[Stored data entries]

# # # # #

Lemma advance_ok p p' : inv p -> moved p p' -> (cs_token_increment p' = 1 -> cs_token_index p + 1 < Z.of_nat (length tokens)) ->
  inv (advance_token p') /\ (cs_measure (advance_token p') < cs_measure p)%nat.
Proof.
  intros (cuts0 & Hp & _) [(cuts & Hp' & Hf) Hm] Hlast. pose proof (index_range _ p Hp) as Hr. pose proof (index_range _ p' Hp') as Hr'.
  pose proof (ok_index _ p Hp) as [_ Hlt]. pose proof (ok_index _ p' Hp') as [Hle' Hlt'].
  assert (Hi : u32 (cs_token_index p' + cs_token_increment p') = cs_token_index p' + cs_token_increment p').
  { unfold u32. apply Z.mod_small. destruct Hm as [(-> & _)|(-> & _)]; lia. }
  split.
  - exists cuts. split; [|done]. destruct Hp' as [I1 I2 I3 I4 I5 I6 I7 I8].
    split; unfold advance_token, with_position; cbn [cs_input cs_token_list cs_component_start cs_token_index cs_state cs_result cs_group_depth
      cs_hostname_ipv6_bracket_depth cs_protocol_matches_a_special_scheme]; try done; rewrite Hi.
    + destruct Hm as [(Hinc & Hidx & _)|(Hinc & _)]; rewrite Hinc in *; [specialize (Hlast eq_refl)|]; lia.
    + destruct Hm as [(Hinc & Hidx & Hst & Hstate & Hq)|(Hinc & _)]; rewrite Hinc; [|by rewrite Z.add_0_r].
      intros Hpl k Hk. destruct (decide (k = Z.to_nat (cs_token_index p'))) as [->|Hne]; [|apply I8; [done|lia]].
      rewrite Hidx, Hstate. by apply Hq.
  - unfold cs_measure, advance_token, with_position. cbn [cs_token_index cs_state]. rewrite Hi.
    destruct Hm as [(Hinc & Hidx & _ & -> & _)|(Hinc & [Hrank|[Hrank Hidx]])]; rewrite Hinc in *; [specialize (Hlast eq_refl); lia|nia|nia].
Qed.

(** The parser has come to the end of the string. *)
Definition finished (p : ConstructorStringParser) : Prop :=
  exists cuts last, cut_up tokens cuts (Some last) (length body) /\ result_ok cuts (map cut_state cuts) (special_cuts tokens cuts) (cs_result p).

(** What an iteration does *)
Definition iteration_ok (p : ConstructorStringParser) (r : ConstructorStringParser + ConstructorStringParser) : Prop :=
  match r with
  | inl p' => inv p' /\ (cs_measure p' < cs_measure p)%nat
  | inr p' => finished p'
  end.

Lemma end_position i t : tokens !! i = Some t -> token_type t = Tok_End -> i = length body.
Proof.
  unfold tokens. intros [Ht|[Hge Ht]]%lookup_app_Some Hty.
  - pose proof body_ok as Hok. rewrite Forall_lookup in Hok. specialize (Hok i t Ht). unfold token_ok in Hok. by rewrite Hty in Hok.
  - apply list_lookup_singleton_Some in Ht as [Hz _]. lia.
Qed.

(** A protocol alone does not skip anything. *)
Lemma protocol_alone cut special special' result : cut_state cut = CProtocol ->
  result_ok [cut] (map cut_state [cut]) special result -> result_ok [cut] (map cut_state [cut]) special' result.
Proof.
  intros Hc [Hb Hm]. split; [done|]. intros s Hs. rewrite (Hm s Hs). unfold cut_value. cbn [cut_of map]. rewrite Hc.
  destruct (decide (CProtocol = s)); [done|]. apply (bool_decide_pack _) in Hs. by destruct s.
Qed.

Lemma done_ok p : inv p -> cs_state p ∈ component_states -> Z.to_nat (cs_token_index p) = length body ->
  exists p', change_state p CDone 0 = Ret p' /\ finished p'.
Proof.
  intros (cuts & Hp & Hf) Hs Hend. destruct (leave_result cuts p Hp Hs CDone 0) as (result & Hr & ->).
  { apply (bool_decide_pack _) in Hs. destruct (cs_state p); (done || cbn; lia). }
  { by left. }
  eexists. split; [done|]. exists (cuts ++ [current_cut p]), (cs_state p). split; [rewrite <- Hend; by apply current_cut_up|].
  cbn [with_position with_result cs_result]. unfold active in Hr. rewrite decide_False, app_nil_r in Hr by (intros Hx; by apply (bool_decide_pack _) in Hx).
  destruct (decide (cs_state p = CProtocol)) as [Hpr|Hnp].
  - destruct (protocol_start cuts p Hp Hpr) as [-> _]. by apply (protocol_alone _ (cs_protocol_matches_a_special_scheme p)).
  - replace (special_cuts tokens (cuts ++ [current_cut p])) with (cs_protocol_matches_a_special_scheme p); [done|]. rewrite Hf. unfold special_cuts.
    rewrite cut_of_snoc. destruct (cut_of cuts CProtocol); [done|]. by rewrite decide_False.
Qed.

(** A string without a protocol *)
Lemma relative_ok q : inv q -> cs_state q = CInitial -> cs_token_index q = 0 -> runs_to tokens CInitial 0 (length tokens) ->
  exists q', first_of [(is_a_hash_prefix q, change_state q CHash 1); (is_a_search_prefix q, change_state q CSearch 1)] (change_state q CPathname 0) = Ret q'
    /\ inv q' /\ state_rank (cs_state q') = 0%nat /\ cs_token_increment q' = 0.
Proof.
  intros Hq Hs Hi Hr. pose proof Hq as (cuts & Hok & _).
  assert (Hgo : forall next skip, next ∈ component_states -> state_rank next = 0%nat -> 0 <= skip < Z.of_nat (length tokens) ->
    separator tokens None 0 next (Z.to_nat skip) -> exists q', change_state q next skip = Ret q' /\ inv q' /\ state_rank (cs_state q') = 0%nat /\ cs_token_increment q' = 0).
  { intros next skip Hn Hrank Hk Hsep. unfold change_state. rewrite Hs, Hi. cbn [state_is_one_of negb res_bind bool_decide andb]. eexists. split; [reflexivity|].
    pose proof tokens_size. unfold u32. rewrite Z.add_0_l, Z.mod_small by lia. split; [|done]. by apply first_ok. }
  assert (Hz : Z.to_nat (cs_token_index q) = 0%nat) by (by rewrite Hi).
  apply first_of_ok; [constructor; [|constructor; [|done]]|].
  - destruct (char_condition q Hq (ch "#") ltac:(done)) as (b & E & Hb). exists b. split; [done|]. intros Hbt%Hb. rewrite Hz in Hbt.
    pose proof (char_at_inside _ _ Hbt). apply Hgo; [by apply (bool_decide_unpack _)|done|lia|by apply separator_relative_hash].
  - destruct (search_prefix_ok cuts q Hok) as (b & E & Hb). exists b. split; [done|]. intros Hbt%Hb. rewrite Hz in Hbt.
    pose proof (question_inside _ Hbt). apply Hgo; [by apply (bool_decide_unpack _)|done|lia|by apply separator_relative_search].
  - rewrite !Forall_cons. intros (E1 & E2 & _). apply char_false in E1; [|done|done]. apply search_false in E2; [|done]. rewrite Hz in *.
    apply Hgo; [by apply (bool_decide_unpack _)|done|rewrite tokens_length; lia|by apply separator_relative].
Qed.

Lemma rewind_inv p : inv p -> cs_state p = CInitial -> inv (rewind p).
Proof.
  intros (cuts & Hp & Hf) Hs. exists cuts. split; [|done]. destruct Hp as [I1 I2 I3 I4 I5 I6 I7 I8]. split; try done; cbn; [lia|]. apply runs_to_nil.
Qed.

Lemma at_end_ok p t : inv p -> tokens !! Z.to_nat (cs_token_index p) = Some t -> token_type t = Tok_End ->
  exists r, at_end_token p = Ret r /\ iteration_ok p r.
Proof.
  intros Hp Ht Hty. pose proof (end_position _ _ Ht Hty) as Hend. unfold at_end_token. pose proof Hp as (cuts & Hok & _).
  assert (Hdone : cs_state p ∈ component_states -> exists r, (let* q := change_state p CDone 0 in Ret (inr q)) = Ret r /\ iteration_ok p r).
  { intros Hs. destruct (done_ok p Hp Hs Hend) as (q & -> & Hq). eexists. by split. }
  destruct (cs_state p) eqn:Hs; try (apply Hdone; by apply (bool_decide_unpack _)).
  - assert (Hr : runs_to tokens CInitial 0 (length tokens)).
    { pose proof (ok_quiet cuts p Hok) as Hq. destruct (initial_cuts cuts p Hok Hs) as [_ Hst]. rewrite Hs, Hst, Hend in Hq. intros Hpl k Hk.
      rewrite tokens_length in Hk. destruct (decide (k = length body)) as [->|Hne]; [|apply Hq; [done|lia]]. cbn [ends_component].
      intros Hc%char_at_inside. rewrite tokens_length in Hc. lia. }
    assert (Hi0 : cs_token_index (rewind p) = 0) by (cbn; by apply (initial_cuts cuts p)).
    destruct (relative_ok (rewind p) (rewind_inv p Hp Hs) Hs Hi0 Hr) as (q & -> & Hq & Hrank & Hinc). cbn [res_bind]. eexists. split; [done|].
    destruct (advance_ok (rewind p) q (rewind_inv p Hp Hs)) as [Ha _]; [|congruence|].
    { split; [done|]. right. split; [done|]. left. rewrite Hrank. cbn [rewind with_position cs_state]. rewrite Hs. cbn. lia. }
    split; [done|]. unfold cs_measure. cbn [advance_token with_position cs_state cs_token_index]. rewrite Hrank, Hs. cbn [state_rank]. rewrite tokens_length. lia.
  - eexists. split; [done|]. apply advance_ok; [done| |done]. apply authority_ok; [done|done|]. exists (length body). destruct (ok_index cuts p Hok). split; [lia|]. split.
    + rewrite <- Hend, <- Hs. apply (ok_quiet cuts p Hok).
    + right. split; [done|]. right. right. right. apply tokens_length.
  - destruct (ok_cuts cuts p Hok) as (previous & e & _ & Ha). by rewrite Hs in Ha.
Qed.

(** Members that the steps do not look at *)
Lemma inv_ext p q : cs_input q = cs_input p -> cs_token_list q = cs_token_list p -> cs_component_start q = cs_component_start p ->
  cs_token_index q = cs_token_index p -> cs_state q = cs_state p -> cs_result q = cs_result p ->
  cs_protocol_matches_a_special_scheme q = cs_protocol_matches_a_special_scheme p ->
  (plain tokens -> cs_group_depth q = cs_group_depth p /\ cs_hostname_ipv6_bracket_depth q = cs_hostname_ipv6_bracket_depth p) -> inv p -> inv q.
Proof.
  intros E1 E2 E3 E4 E5 E6 E7 E8 (cuts & [I1 I2 I3 I4 I5 I6 I7 I8] & Hf). exists cuts. split; [|congruence].
  split; rewrite ?E1, ?E2, ?E3, ?E4, ?E5, ?E6, ?E7; try done. intros Hpl. destruct (E8 Hpl) as [-> ->]. by apply I7.
Qed.

Lemma constructor_step_ok p : inv p -> exists r, constructor_step p = Ret r /\ forall x, r = inr x -> iteration_ok p x.
Proof.
  intros Hp. unfold constructor_step. set (q := with_position p (cs_component_start p) (cs_token_index p) 1 (cs_state p)). cbv zeta.
  assert (Hq : inv q) by (by apply (inv_ext p)). pose proof Hq as (cuts & Hok & _). pose proof (ok_index cuts q Hok) as [[Hz Hle] Hlt].
  destruct (token_at_ok cuts q Hok (cs_token_index q) ltac:(lia)) as (t & Et & Ht). rewrite Et. cbn [res_bind]. case_bool_decide as Hend.
  { destruct (at_end_ok q t Hq Ht Hend) as (r & -> & Hr). cbn [res_bind]. eexists. split; [done|]. by intros ? [= <-]. }
  assert (Hnext : cs_token_index q + 1 < Z.of_nat (length tokens)).
  { rewrite tokens_length in *. unfold tokens in Ht. apply lookup_app_Some in Ht as [Ht|[_ Ht]]; [apply lookup_lt_Some in Ht; lia|].
    apply list_lookup_singleton_Some in Ht as [_ <-]. done. }
  assert (Hgo : forall q', inv q' -> cs_token_index q' = cs_token_index q -> cs_state q' = cs_state q -> cs_component_start q' = cs_component_start q ->
    cs_token_increment q' = 1 -> ~ plain tokens -> iteration_ok p (inl (advance_token q'))).
  { intros q' Hq' Hi Hst Hc Hinc Hnp. cbn [iteration_ok]. apply (advance_ok q); [done| |done]. split; [done|]. left. by repeat split. }
  unfold is_a_group_open, is_a_group_close. rewrite Et. cbn [res_bind]. case_bool_decide as Hopen.
  { assert (Hnp : ~ plain tokens) by (unfold plain; rewrite Forall_lookup; intros Hpl; by destruct (Hpl _ _ Ht)).
    eexists. split; [done|]. intros ? [= <-]. apply Hgo; try done. by apply (inv_ext q). }
  assert (Hdepth : 0 < cs_group_depth q -> ~ plain tokens) by (intros Hd Hpl; destruct (ok_depths cuts q Hok Hpl); lia).
  destruct (Z.ltb_spec 0 (cs_group_depth q)) as [Hd|Hd]; cbn [andb].
  - destruct (negb _); [eexists; split; [done|]; intros ? [= <-]; apply Hgo; auto|].
    set (q1 := with_depths q _ _). assert (Hq1 : inv q1) by (apply (inv_ext q); try done; intros Hpl; by apply Hdepth in Hpl).
    destruct (run_state_ok q1 Hq1 eq_refl) as (r & -> & Hr). destruct r as [error|q2]; cbn [res_bind]; [by eexists|]. eexists. split; [done|].
    intros ? [= <-]. apply (advance_ok q1 q2 Hq1 (Hr q2 eq_refl)). done.
  - destruct (run_state_ok q Hq eq_refl) as (r & -> & Hr). destruct r as [error|q2]; cbn [res_bind]; [by eexists|]. eexists. split; [done|].
    intros ? [= <-]. apply (advance_ok q q2 Hq (Hr q2 eq_refl)). done.
Qed.
Lemma url_parts_texts u : url_ok u -> exists hostname port_text pathname, matched_texts u hostname port_text pathname.
Proof.
  intros Hu. pose proof (ok_front u Hu) as Hf. destruct (base_path_ascii u Hu) as (path & Hpath & _).
  destruct (base_host_ascii u Hu) as (h & Hh & _).
  assert (Hport : exists t, match port u with Some n => format_decimal n = Ret t | None => t = [] end).
  { destruct (port u) as [n|] eqn:Hn; [|by exists []]. pose proof (front_port u Hf) as Hp. unfold url_port_ok in Hp. rewrite Hn in Hp.
    destruct (decimal_ascii n ltac:(lia)) as (t & Ht & _). by exists t. }
  destruct Hport as (t & Ht). exists h, t, path. split; [|done|done]. destruct (host u); [done|by injection Hh].
Qed.

Lemma url_parts_value u hostname port_text pathname : matched_texts u hostname port_text pathname ->
  url_parts u = Ret [scheme u; username u; password u; hostname; port_text; pathname; default [] (query u); default [] (fragment u)].
Proof.
  intros [Hh Hp Hpath]. unfold url_parts. rewrite Hpath. destruct (host u); [rewrite Hh|rewrite Hh]; cbn [res_bind];
    (destruct (port u); rewrite Hp; done).
Qed.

# # # # #

## [TASK DETAILS]
All lines above from the line with "- rewrite !Forall_cons." through the line with "assert (Hi0 : cs_token_index", both included, are to be set down exactly, with nothing else.

## [WRITTEN SOLUTION]
  - rewrite !Forall_cons. intros (E1 & E2 & _). apply char_false in E1; [|done|done]. apply search_false in E2; [|done]. rewrite Hz in *.
    apply Hgo; [by apply (bool_decide_unpack _)|done|rewrite tokens_length; lia|by apply separator_relative].
Qed.

Lemma rewind_inv p : inv p -> cs_state p = CInitial -> inv (rewind p).
Proof.
  intros (cuts & Hp & Hf) Hs. exists cuts. split; [|done]. destruct Hp as [I1 I2 I3 I4 I5 I6 I7 I8]. split; try done; cbn; [lia|]. apply runs_to_nil.
Qed.

Lemma at_end_ok p t : inv p -> tokens !! Z.to_nat (cs_token_index p) = Some t -> token_type t = Tok_End ->
  exists r, at_end_token p = Ret r /\ iteration_ok p r.
Proof.
  intros Hp Ht Hty. pose proof (end_position _ _ Ht Hty) as Hend. unfold at_end_token. pose proof Hp as (cuts & Hok & _).
  assert (Hdone : cs_state p ∈ component_states -> exists r, (let* q := change_state p CDone 0 in Ret (inr q)) = Ret r /\ iteration_ok p r).
  { intros Hs. destruct (done_ok p Hp Hs Hend) as (q & -> & Hq). eexists. by split. }
  destruct (cs_state p) eqn:Hs; try (apply Hdone; by apply (bool_decide_unpack _)).
  - assert (Hr : runs_to tokens CInitial 0 (length tokens)).
    { pose proof (ok_quiet cuts p Hok) as Hq. destruct (initial_cuts cuts p Hok Hs) as [_ Hst]. rewrite Hs, Hst, Hend in Hq. intros Hpl k Hk.
      rewrite tokens_length in Hk. destruct (decide (k = length body)) as [->|Hne]; [|apply Hq; [done|lia]]. cbn [ends_component].
      intros Hc%char_at_inside. rewrite tokens_length in Hc. lia. }
    assert (Hi0 : cs_token_index (rewind p) = 0) by (cbn; by apply (initial_cuts cuts p)).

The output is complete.